WORK ORDER — Transcribe the data exactly.

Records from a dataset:
===============

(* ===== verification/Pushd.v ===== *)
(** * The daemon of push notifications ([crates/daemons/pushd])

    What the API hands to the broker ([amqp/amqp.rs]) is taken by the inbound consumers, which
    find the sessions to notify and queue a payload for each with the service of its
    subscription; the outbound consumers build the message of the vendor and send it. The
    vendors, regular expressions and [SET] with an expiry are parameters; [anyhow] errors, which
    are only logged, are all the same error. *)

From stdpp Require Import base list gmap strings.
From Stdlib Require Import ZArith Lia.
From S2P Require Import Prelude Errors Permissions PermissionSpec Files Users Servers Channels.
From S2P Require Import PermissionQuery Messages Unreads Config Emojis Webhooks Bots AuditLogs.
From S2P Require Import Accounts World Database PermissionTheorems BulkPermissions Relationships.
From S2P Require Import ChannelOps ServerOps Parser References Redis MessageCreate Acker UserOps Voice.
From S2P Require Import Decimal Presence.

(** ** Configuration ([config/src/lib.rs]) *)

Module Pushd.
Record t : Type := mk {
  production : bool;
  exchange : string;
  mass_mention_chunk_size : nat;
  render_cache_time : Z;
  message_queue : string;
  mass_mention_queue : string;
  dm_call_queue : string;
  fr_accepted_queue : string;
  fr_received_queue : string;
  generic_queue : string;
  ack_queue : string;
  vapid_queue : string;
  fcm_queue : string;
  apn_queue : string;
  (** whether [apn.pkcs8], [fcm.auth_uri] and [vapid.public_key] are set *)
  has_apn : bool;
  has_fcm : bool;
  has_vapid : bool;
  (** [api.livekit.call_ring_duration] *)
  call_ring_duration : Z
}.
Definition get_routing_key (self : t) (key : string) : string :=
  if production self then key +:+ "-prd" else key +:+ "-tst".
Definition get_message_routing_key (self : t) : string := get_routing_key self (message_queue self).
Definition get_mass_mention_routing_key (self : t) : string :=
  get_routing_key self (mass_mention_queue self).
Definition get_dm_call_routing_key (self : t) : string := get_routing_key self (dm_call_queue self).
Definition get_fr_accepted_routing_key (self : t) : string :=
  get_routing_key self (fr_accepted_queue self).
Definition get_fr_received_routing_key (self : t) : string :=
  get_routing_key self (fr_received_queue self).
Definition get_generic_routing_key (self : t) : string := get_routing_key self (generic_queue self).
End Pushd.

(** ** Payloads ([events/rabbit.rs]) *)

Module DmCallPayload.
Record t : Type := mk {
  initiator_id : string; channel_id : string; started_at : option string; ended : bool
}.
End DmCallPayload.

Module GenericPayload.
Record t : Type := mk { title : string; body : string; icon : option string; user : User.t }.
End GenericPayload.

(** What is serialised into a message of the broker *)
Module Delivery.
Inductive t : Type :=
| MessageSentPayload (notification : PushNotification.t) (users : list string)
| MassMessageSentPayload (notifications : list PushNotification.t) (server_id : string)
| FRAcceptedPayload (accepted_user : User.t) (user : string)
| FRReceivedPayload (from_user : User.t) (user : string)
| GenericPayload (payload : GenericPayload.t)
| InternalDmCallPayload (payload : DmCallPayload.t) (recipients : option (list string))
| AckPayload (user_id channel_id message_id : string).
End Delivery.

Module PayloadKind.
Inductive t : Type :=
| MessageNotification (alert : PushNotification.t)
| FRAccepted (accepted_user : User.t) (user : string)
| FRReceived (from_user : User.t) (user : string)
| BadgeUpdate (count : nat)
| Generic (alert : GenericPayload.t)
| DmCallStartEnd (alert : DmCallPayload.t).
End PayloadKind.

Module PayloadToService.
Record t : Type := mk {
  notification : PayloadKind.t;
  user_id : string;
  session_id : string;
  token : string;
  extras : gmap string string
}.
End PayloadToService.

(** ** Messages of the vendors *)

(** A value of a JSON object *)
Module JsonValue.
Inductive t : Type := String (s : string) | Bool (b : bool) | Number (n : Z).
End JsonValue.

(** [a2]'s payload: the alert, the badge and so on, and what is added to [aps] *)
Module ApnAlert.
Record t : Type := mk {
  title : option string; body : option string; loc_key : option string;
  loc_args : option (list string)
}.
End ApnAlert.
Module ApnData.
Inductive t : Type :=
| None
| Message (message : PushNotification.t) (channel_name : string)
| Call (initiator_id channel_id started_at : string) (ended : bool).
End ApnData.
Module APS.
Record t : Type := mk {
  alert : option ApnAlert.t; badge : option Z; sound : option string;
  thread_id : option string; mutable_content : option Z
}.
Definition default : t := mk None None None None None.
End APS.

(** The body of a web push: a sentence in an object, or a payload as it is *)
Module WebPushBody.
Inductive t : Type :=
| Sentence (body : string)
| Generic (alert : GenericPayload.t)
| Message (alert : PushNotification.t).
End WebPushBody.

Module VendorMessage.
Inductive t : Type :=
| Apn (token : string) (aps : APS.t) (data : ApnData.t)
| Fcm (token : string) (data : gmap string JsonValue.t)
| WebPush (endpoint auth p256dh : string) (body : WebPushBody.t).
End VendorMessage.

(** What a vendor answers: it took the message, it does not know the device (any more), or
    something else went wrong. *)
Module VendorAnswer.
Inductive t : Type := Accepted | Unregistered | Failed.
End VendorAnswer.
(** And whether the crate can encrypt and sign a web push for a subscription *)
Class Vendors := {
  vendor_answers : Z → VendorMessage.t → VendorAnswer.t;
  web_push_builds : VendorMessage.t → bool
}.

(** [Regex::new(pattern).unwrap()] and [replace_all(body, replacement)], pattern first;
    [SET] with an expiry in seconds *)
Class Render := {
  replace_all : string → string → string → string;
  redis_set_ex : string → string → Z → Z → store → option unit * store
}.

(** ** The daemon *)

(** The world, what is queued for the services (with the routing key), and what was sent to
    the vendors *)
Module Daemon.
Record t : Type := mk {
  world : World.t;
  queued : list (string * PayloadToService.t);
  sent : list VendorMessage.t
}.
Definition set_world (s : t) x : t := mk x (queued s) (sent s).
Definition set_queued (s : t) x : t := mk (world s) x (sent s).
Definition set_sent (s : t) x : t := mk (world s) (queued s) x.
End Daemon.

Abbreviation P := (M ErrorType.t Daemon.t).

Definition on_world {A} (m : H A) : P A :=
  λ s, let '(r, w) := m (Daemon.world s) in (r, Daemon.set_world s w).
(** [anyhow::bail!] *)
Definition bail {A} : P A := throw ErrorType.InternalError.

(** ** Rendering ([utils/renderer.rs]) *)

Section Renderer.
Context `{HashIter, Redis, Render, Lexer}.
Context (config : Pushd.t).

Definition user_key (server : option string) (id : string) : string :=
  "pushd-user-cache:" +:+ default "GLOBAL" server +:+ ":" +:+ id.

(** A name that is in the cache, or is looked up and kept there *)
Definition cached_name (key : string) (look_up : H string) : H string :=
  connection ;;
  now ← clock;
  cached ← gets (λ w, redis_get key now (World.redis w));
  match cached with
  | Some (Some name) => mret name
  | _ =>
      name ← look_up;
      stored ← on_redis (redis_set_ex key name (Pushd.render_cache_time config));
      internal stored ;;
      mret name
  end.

===============

TASK SOLUTION —
(* ===== verification/Pushd.v ===== *)
(** * The daemon of push notifications ([crates/daemons/pushd])

    What the API hands to the broker ([amqp/amqp.rs]) is taken by the inbound consumers, which
    find the sessions to notify and queue a payload for each with the service of its
    subscription; the outbound consumers build the message of the vendor and send it. The
    vendors, regular expressions and [SET] with an expiry are parameters; [anyhow] errors, which
    are only logged, are all the same error. *)

From stdpp Require Import base list gmap strings.
From Stdlib Require Import ZArith Lia.
From S2P Require Import Prelude Errors Permissions PermissionSpec Files Users Servers Channels.
From S2P Require Import PermissionQuery Messages Unreads Config Emojis Webhooks Bots AuditLogs.
From S2P Require Import Accounts World Database PermissionTheorems BulkPermissions Relationships.
From S2P Require Import ChannelOps ServerOps Parser References Redis MessageCreate Acker UserOps Voice.
From S2P Require Import Decimal Presence.

(** ** Configuration ([config/src/lib.rs]) *)

Module Pushd.
Record t : Type := mk {
  production : bool;
  exchange : string;
  mass_mention_chunk_size : nat;
  render_cache_time : Z;
  message_queue : string;
  mass_mention_queue : string;
  dm_call_queue : string;
  fr_accepted_queue : string;
  fr_received_queue : string;
  generic_queue : string;
  ack_queue : string;
  vapid_queue : string;
  fcm_queue : string;
  apn_queue : string;
  (** whether [apn.pkcs8], [fcm.auth_uri] and [vapid.public_key] are set *)
  has_apn : bool;
  has_fcm : bool;
  has_vapid : bool;
  (** [api.livekit.call_ring_duration] *)
  call_ring_duration : Z
}.
Definition get_routing_key (self : t) (key : string) : string :=
  if production self then key +:+ "-prd" else key +:+ "-tst".
Definition get_message_routing_key (self : t) : string := get_routing_key self (message_queue self).
Definition get_mass_mention_routing_key (self : t) : string :=
  get_routing_key self (mass_mention_queue self).
Definition get_dm_call_routing_key (self : t) : string := get_routing_key self (dm_call_queue self).
Definition get_fr_accepted_routing_key (self : t) : string :=
  get_routing_key self (fr_accepted_queue self).
Definition get_fr_received_routing_key (self : t) : string :=
  get_routing_key self (fr_received_queue self).
Definition get_generic_routing_key (self : t) : string := get_routing_key self (generic_queue self).
End Pushd.

(** ** Payloads ([events/rabbit.rs]) *)

Module DmCallPayload.
Record t : Type := mk {
  initiator_id : string; channel_id : string; started_at : option string; ended : bool
}.
End DmCallPayload.

Module GenericPayload.
Record t : Type := mk { title : string; body : string; icon : option string; user : User.t }.
End GenericPayload.

(** What is serialised into a message of the broker *)
Module Delivery.
Inductive t : Type :=
| MessageSentPayload (notification : PushNotification.t) (users : list string)
| MassMessageSentPayload (notifications : list PushNotification.t) (server_id : string)
| FRAcceptedPayload (accepted_user : User.t) (user : string)
| FRReceivedPayload (from_user : User.t) (user : string)
| GenericPayload (payload : GenericPayload.t)
| InternalDmCallPayload (payload : DmCallPayload.t) (recipients : option (list string))
| AckPayload (user_id channel_id message_id : string).
End Delivery.

Module PayloadKind.
Inductive t : Type :=
| MessageNotification (alert : PushNotification.t)
| FRAccepted (accepted_user : User.t) (user : string)
| FRReceived (from_user : User.t) (user : string)
| BadgeUpdate (count : nat)
| Generic (alert : GenericPayload.t)
| DmCallStartEnd (alert : DmCallPayload.t).
End PayloadKind.

Module PayloadToService.
Record t : Type := mk {
  notification : PayloadKind.t;
  user_id : string;
  session_id : string;
  token : string;
  extras : gmap string string
}.
End PayloadToService.

(** ** Messages of the vendors *)

(** A value of a JSON object *)
Module JsonValue.
Inductive t : Type := String (s : string) | Bool (b : bool) | Number (n : Z).
End JsonValue.

(** [a2]'s payload: the alert, the badge and so on, and what is added to [aps] *)
Module ApnAlert.
Record t : Type := mk {
  title : option string; body : option string; loc_key : option string;
  loc_args : option (list string)
}.
End ApnAlert.
Module ApnData.
Inductive t : Type :=
| None
| Message (message : PushNotification.t) (channel_name : string)
| Call (initiator_id channel_id started_at : string) (ended : bool).
End ApnData.
Module APS.
Record t : Type := mk {
  alert : option ApnAlert.t; badge : option Z; sound : option string;
  thread_id : option string; mutable_content : option Z
}.
Definition default : t := mk None None None None None.
End APS.

(** The body of a web push: a sentence in an object, or a payload as it is *)
Module WebPushBody.
Inductive t : Type :=
| Sentence (body : string)
| Generic (alert : GenericPayload.t)
| Message (alert : PushNotification.t).
End WebPushBody.

Module VendorMessage.
Inductive t : Type :=
| Apn (token : string) (aps : APS.t) (data : ApnData.t)
| Fcm (token : string) (data : gmap string JsonValue.t)
| WebPush (endpoint auth p256dh : string) (body : WebPushBody.t).
End VendorMessage.

(** What a vendor answers: it took the message, it does not know the device (any more), or
    something else went wrong. *)
Module VendorAnswer.
Inductive t : Type := Accepted | Unregistered | Failed.
End VendorAnswer.
(** And whether the crate can encrypt and sign a web push for a subscription *)
Class Vendors := {
  vendor_answers : Z → VendorMessage.t → VendorAnswer.t;
  web_push_builds : VendorMessage.t → bool
}.

(** [Regex::new(pattern).unwrap()] and [replace_all(body, replacement)], pattern first;
    [SET] with an expiry in seconds *)
Class Render := {
  replace_all : string → string → string → string;
  redis_set_ex : string → string → Z → Z → store → option unit * store
}.

(** ** The daemon *)

(** The world, what is queued for the services (with the routing key), and what was sent to
    the vendors *)
Module Daemon.
Record t : Type := mk {
  world : World.t;
  queued : list (string * PayloadToService.t);
  sent : list VendorMessage.t
}.
Definition set_world (s : t) x : t := mk x (queued s) (sent s).
Definition set_queued (s : t) x : t := mk (world s) x (sent s).
Definition set_sent (s : t) x : t := mk (world s) (queued s) x.
End Daemon.

Abbreviation P := (M ErrorType.t Daemon.t).

Definition on_world {A} (m : H A) : P A :=
  λ s, let '(r, w) := m (Daemon.world s) in (r, Daemon.set_world s w).
(** [anyhow::bail!] *)
Definition bail {A} : P A := throw ErrorType.InternalError.

(** ** Rendering ([utils/renderer.rs]) *)

Section Renderer.
Context `{HashIter, Redis, Render, Lexer}.
Context (config : Pushd.t).

Definition user_key (server : option string) (id : string) : string :=
  "pushd-user-cache:" +:+ default "GLOBAL" server +:+ ":" +:+ id.

(** A name that is in the cache, or is looked up and kept there *)
Definition cached_name (key : string) (look_up : H string) : H string :=
  connection ;;
  now ← clock;
  cached ← gets (λ w, redis_get key now (World.redis w));
  match cached with
  | Some (Some name) => mret name
  | _ =>
      name ← look_up;
      stored ← on_redis (redis_set_ex key name (Pushd.render_cache_time config));
      internal stored ;;
      mret name
  end.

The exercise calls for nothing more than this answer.